Pour les copropriétés de moins de 5 lots, un régime simplifié est instauré. Ces petites structures peuvent fonctionner sans syndic professionnel et avec des règles de gestion allégées, tout en conservant les protections essentielles du statut de la copropriété.
Les copropriétés en difficulté financière font l’objet d’un traitement spécifique avec des procédures de redressement renforcées. Le rôle de l’administrateur provisoire est précisé, et ses pouvoirs sont étendus pour faciliter le redressement des copropriétés les plus fragiles.
La réforme introduit également la notion de scission en volumes qui permet, dans certains cas complexes, de diviser une copropriété en plusieurs entités juridiquement distinctes.

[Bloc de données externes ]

(** * Smart Routine Scheduler: the hybrid timetable optimisation engine

    A shallow embedding of the scheduling core of the repository
    ([utils/geneticAlgorithm.ts], [utils/cpsatSolver.ts],
    [utils/hybridOptimizer.ts], [types/timetable.ts]) and the properties
    its specification states about it.

    Conventions of the embedding.
    - JavaScript strings are [string], a character being a code unit
      below 256; template literals are written out with [+++]; an optional
      field that is printed inside a template literal prints as the text
      [undefined], as it does in JavaScript.
    - Integral JavaScript numbers (counts, capacities, semesters) are [Z];
      scores that are always finite are exact rationals [Q] (rounding of
      doubles is not modelled), and a score that can be [NaN] or an
      infinity is a [number], with the arithmetic of [Num]. Zero has no
      sign: every division by zero in this code divides by a length or by
      a product of lengths.
    - [Set<string>] is a duplicate-free list of keys in insertion order
      and [Map<string, V>] an association list in insertion order.
    - A plain object indexed by strings ([Record<string, V>]) is the
      association list of its own properties, read through
      [objectPrototype]: under a name that every object inherits, such as
      [constructor] or [toString], a read finds the inherited value when
      the object has no property of its own. [Object.keys] and
      [Object.values] are only used where their order does not matter.
    - [new Date(...)], [String.prototype.localeCompare], [Math.log] and
      [Math.random] belong to the JavaScript runtime; they are parameters
      of the sections that use them. *)

From Stdlib Require Import List String Ascii Bool Arith ZArith QArith Qround Qminmax Lia
  Permutation.
Import ListNotations.
Local Open Scope string_scope.
Local Open Scope list_scope.

(** String concatenation, as in a template literal. *)
Infix "+++" := String.append (right associativity, at level 60).

(** ** The data model of [types/timetable.ts] *)

Inductive RoomType : Type := theory | lab.

Inductive Parity : Type := parity_odd | parity_even.

Inductive ConflictType : Type :=
  room_conflict | teacher_conflict | student_conflict | constraint_violation.

Inductive Severity : Type := high | medium | low.

Definition RoomType_eqb (a b : RoomType) : bool :=
  match a, b with
  | theory, theory | lab, lab => true
  | _, _ => false
  end.

Module TimeSlot.
Record t : Type := mk
  { id : string; day : string; startTime : string; endTime : string }.
End TimeSlot.

Module Room.
Record t : Type := mk
  { id : string; name : string; capacity : Z; type : RoomType;
    equipment : list string }.
End Room.

Module Availability.
Record t : Type := mk { day : string; timeSlots : list string }.
End Availability.

Module Teacher.
Record t : Type := mk
  { id : string; name : string; email : string; subjects : list string;
    departmentCourseId : option string;
    taughtSubjectIds : option (list string);
    availability : list Availability.t;
    maxHoursPerDay : Z; maxHoursPerWeek : Z }.
End Teacher.

Module Course.
Record t : Type := mk
  { id : string; name : string; code : string; credits : Z; duration : Z;
    teacherId : string; studentsCount : Z; roomType : RoomType;
    requiredEquipment : list string; sessionsPerWeek : Z;
    semester : option Z; sections : option (list string) }.
End Course.

Module Subject.
Record t : Type := mk
  { id : string; courseId : string; semester : Z; name : string;
    code : string; type : RoomType }.
End Subject.

Module ClassSchedule.
Record t : Type := mk
  { id : string; courseId : string; subjectId : option string;
    section : option string; semester : option Z; teacherId : string;
    roomId : string; timeSlotId : string; day : string;
    startTime : string; endTime : string }.
End ClassSchedule.

Module TimetableConstraints.
Record t : Type := mk
  { maxClassesPerDay : Z; minBreakBetweenClasses : Q;
    preferredStartTime : string; preferredEndTime : string;
    avoidBackToBackClasses : bool; balanceWorkload : bool;
    semesterParity : option Parity;
    theoryIntervalMinutes : option Z; labIntervalMinutes : option Z }.
End TimetableConstraints.

Module Conflict.
Record t : Type := mk
  { type : ConflictType; description : string; severity : Severity;
    classes : list string }.
End Conflict.

(** A JavaScript number: a rational, [NaN], or one of the infinities. *)
Inductive number : Type :=
| finite (q : Q)
| NaN
| PositiveInfinity
| NegativeInfinity.

(** Two JavaScript numbers are the same: both finite and equal, both
    [NaN], or the same infinity. *)
Definition sameNumber (a b : number) : Prop :=
  match a, b with
  | finite x, finite y => x == y
  | NaN, NaN => True
  | PositiveInfinity, PositiveInfinity => True
  | NegativeInfinity, NegativeInfinity => True
  | _, _ => False
  end.

(** The arithmetic of JavaScript numbers: [+], [-], [*], [/], [Math.max],
    [Math.min] and [x || y]. *)
Module Num.

Definition opp (a : number) : number :=
  match a with
  | finite x => finite (- x)
  | NaN => NaN
  | PositiveInfinity => NegativeInfinity
  | NegativeInfinity => PositiveInfinity
  end.

Definition add (a b : number) : number :=
  match a, b with
  | NaN, _ | _, NaN => NaN
  | finite x, finite y => finite (x + y)
  | PositiveInfinity, NegativeInfinity | NegativeInfinity, PositiveInfinity => NaN
  | PositiveInfinity, _ | _, PositiveInfinity => PositiveInfinity
  | NegativeInfinity, _ | _, NegativeInfinity => NegativeInfinity
  end.

Definition sub (a b : number) : number := add a (opp b).

(** An infinity times or divided by a finite number of the given sign. *)
Definition scaled (infinity : number) (sign : comparison) : number :=
  match sign with
  | Gt => infinity
  | Lt => opp infinity
  | Eq => NaN
  end.

Definition mul (a b : number) : number :=
  match a, b with
  | NaN, _ | _, NaN => NaN
  | finite x, finite y => finite (x * y)
  | finite x, infinity => scaled infinity (Qcompare x 0)
  | infinity, finite y => scaled infinity (Qcompare y 0)
  | PositiveInfinity, infinity => infinity
  | NegativeInfinity, infinity => opp infinity
  end.

Definition div (a b : number) : number :=
  match a, b with
  | NaN, _ | _, NaN => NaN
  | finite x, finite y =>
      if Qeq_bool y 0 then scaled PositiveInfinity (Qcompare x 0) else finite (x / y)
  | finite _, _ => finite 0
  | infinity, finite y =>
      match Qcompare y 0 with Lt => opp infinity | _ => infinity end
  | _, _ => NaN
  end.

Definition max (a b : number) : number :=
  match a, b with
  | NaN, _ | _, NaN => NaN
  | finite x, finite y => finite (Qmax x y)
  | PositiveInfinity, _ | _, PositiveInfinity => PositiveInfinity
  | NegativeInfinity, c | c, NegativeInfinity => c
  end.

Definition min (a b : number) : number :=
  match a, b with
  | NaN, _ | _, NaN => NaN
  | finite x, finite y => finite (Qmin x y)
  | NegativeInfinity, _ | _, NegativeInfinity => NegativeInfinity
  | PositiveInfinity, c | c, PositiveInfinity => c
  end.

(** [a || b]: zero and [NaN] are the numbers that count as false. *)
Definition orElse (a b : number) : number :=
  match a with
  | finite x => if Qeq_bool x 0 then b else a
  | NaN => b
  | _ => a
  end.

(** The sum of [array.reduce((sum, x) => sum + x, 0)]. *)
Definition sum (l : list number) : number := fold_left add l (finite 0).

End Num.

Cette solution peut s’avérer pertinente pour les grands ensembles immobiliers où coexistent des usages très différents (logements, commerces, bureaux).
Ces dispositions spécifiques témoignent de la volonté du législateur d’adapter le cadre juridique à la diversité des situations rencontrées dans le parc des copropriétés françaises.
Implications pratiques pour les copropriétaires
Face à ces évolutions législatives majeures, les copropriétaires doivent s’adapter et saisir les opportunités offertes par la réforme.
La première démarche consiste à s’informer précisément sur les nouvelles dispositions applicables à votre copropriété. Le règlement de copropriété et les résolutions votées en assemblée générale doivent progressivement intégrer ces évolutions légales.
Il est également recommandé de participer activement aux assemblées générales et, si possible, de s’impliquer dans le conseil syndical. Cette participation permet de contribuer aux décisions collectives et de veiller à la bonne application des nouvelles règles.
Pour les copropriétés concernées par l’obligation d’établir un plan pluriannuel de travaux, il convient d’anticiper cette démarche en commandant un diagnostic technique global qui servira de base à l’élaboration du plan.
Enfin, les copropriétaires ont tout intérêt à se familiariser avec les outils numériques de gestion de copropriété, qui facilitent l’accès à l’information et la participation aux décisions collectives.
La réforme du droit de la copropriété représente une évolution significative du cadre juridique qui régit la vie de millions de Français. Entre modernisation de la gouvernance, impératifs écologiques et adaptation aux nouveaux modes de vie, elle dessine le visage de la copropriété de demain. Pour les copropriétaires, ces changements impliquent de nouvelles responsabilités mais aussi de nouvelles opportunités pour améliorer la gestion collective de leur patrimoine immobilier. Dans un contexte où la valeur des biens dépendra de plus en plus de leur performance énergétique, s’approprier ces réformes devient un enjeu patrimonial majeur.